**What this task involves**
Only the lines below from the one containing "(Return b) s [])." to the one containing "destruct (paused s || backtracked s)." should be repeated, both included and unchanged.
· · · · ·
(** X7.  [CanBackTrack] never changes the object and never prints.  On a
    valid object it returns whether the object is Paused or Backtracked,
    and it returns [False] exactly when [Backtrack] would raise
    [ZeroDivisionError]; on an object that fails [SanityCheck] it raises
    [AssertionError] itself, where [CanGrow] still returns. *)
Theorem CanBackTrack_spec s :
  final (CanBackTrack s) = s
  /\ printed (CanBackTrack s) = []
  /\ (valid s ->
      outcome (CanBackTrack s) = Return (paused s || backtracked s)
      /\ (outcome (CanBackTrack s) = Return false <->
          outcome (Backtrack s) = Raise ZeroDivisionError))
  /\ (~ valid s ->
      outcome (CanBackTrack s) = Raise AssertionError
      /\ exists b, CanGrow s = mkRes (Return b) s []).
Proof.
  rewrite CanBackTrack_eq, Backtrack_eq, SanityCheck_sane.
  destruct (sane s) eqn:Hs; cbn [final printed outcome].
  - split; [reflexivity|]. split; [reflexivity|]. split.
    + intros _. split; [reflexivity|].
      destruct (paused s || backtracked s).
      * destruct (sane (backtracking s)); split; discriminate.
      * split; reflexivity.
    + intros Hn. exfalso. apply Hn, valid_sane, Hs.
  - split; [reflexivity|]. split; [reflexivity|]. split.
    + intros Hv. apply valid_sane in Hv. congruence.
    + intros _. split; [reflexivity|].
      rewrite CanGrow_eq. eexists. reflexivity.
Qed.

Lemma CanBackTrack_spec_witness :
  valid (pausing iRNAP0)
  /\ outcome (CanBackTrack (pausing iRNAP0)) = Return true
  /\ ~ valid (mk_iRNAP 2 true true true true 2 2 0 0 10)
  /\ outcome (CanBackTrack (mk_iRNAP 2 true true true true 2 2 0 0 10)) =
     Raise AssertionError.
Proof.
  assert (Hv : valid (pausing iRNAP0)) by reflexivity.
  assert (Hn : ~ valid (mk_iRNAP 2 true true true true 2 2 0 0 10))
    by (intros H; discriminate H).
  split; [exact Hv|].
  split; [exact (proj1 (proj1 (proj2 (proj2 (CanBackTrack_spec _))) Hv))|].
  split; [exact Hn|].
  exact (proj1 (proj2 (proj2 (proj2 (CanBackTrack_spec _))) Hn)).
Defined.
(* ===== verification/_CoqProject ===== *)
-Q . S2P
Prelude.v
Int128.v
Printf.v
PrintfFacts.v
PrintfText.v
StdString.v
Common.v
RlpSpec.v
VectorRef.v
RlpReader.v
RlpReaderFacts.v
RlpConvert.v
RlpSafety.v
BytesBuffer.v
HostRlp.v
RlpStream.v
RlpSize.v
Serialize.v
SerializeFacts.v
CppTypes.v
RlpValue.v
RlpUntrusted.v
HostState.v
Storage.v
DbMap.v
StorageType.v
DbArray.v
Bech32.v
FixedHash.v
Name.v
CrossCall.v
Dispatcher.v
Exchange.v
Print.v
Chain.v
Event.v
EventMacros.v
HelloContract.v
Authority.v
NormalIndex.v
IndexRing.v
NormalIndexFacts.v
MultiIndex.v
MultiIndexFacts.v
LinearMemory.v
SimpleMalloc.v
HeapMalloc.v
HeapMallocFacts.v
HeapClient.v
Abi.v
AbiFacts.v
AbiModule.v
Driver.v
DriverMain.v
Backend.v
· · · · ·
**Finished exercise**
      /\ exists b, CanGrow s = mkRes (Return b) s []).
Proof.
  rewrite CanBackTrack_eq, Backtrack_eq, SanityCheck_sane.
  destruct (sane s) eqn:Hs; cbn [final printed outcome].
  - split; [reflexivity|]. split; [reflexivity|]. split.
    + intros _. split; [reflexivity|].
      destruct (paused s || backtracked s).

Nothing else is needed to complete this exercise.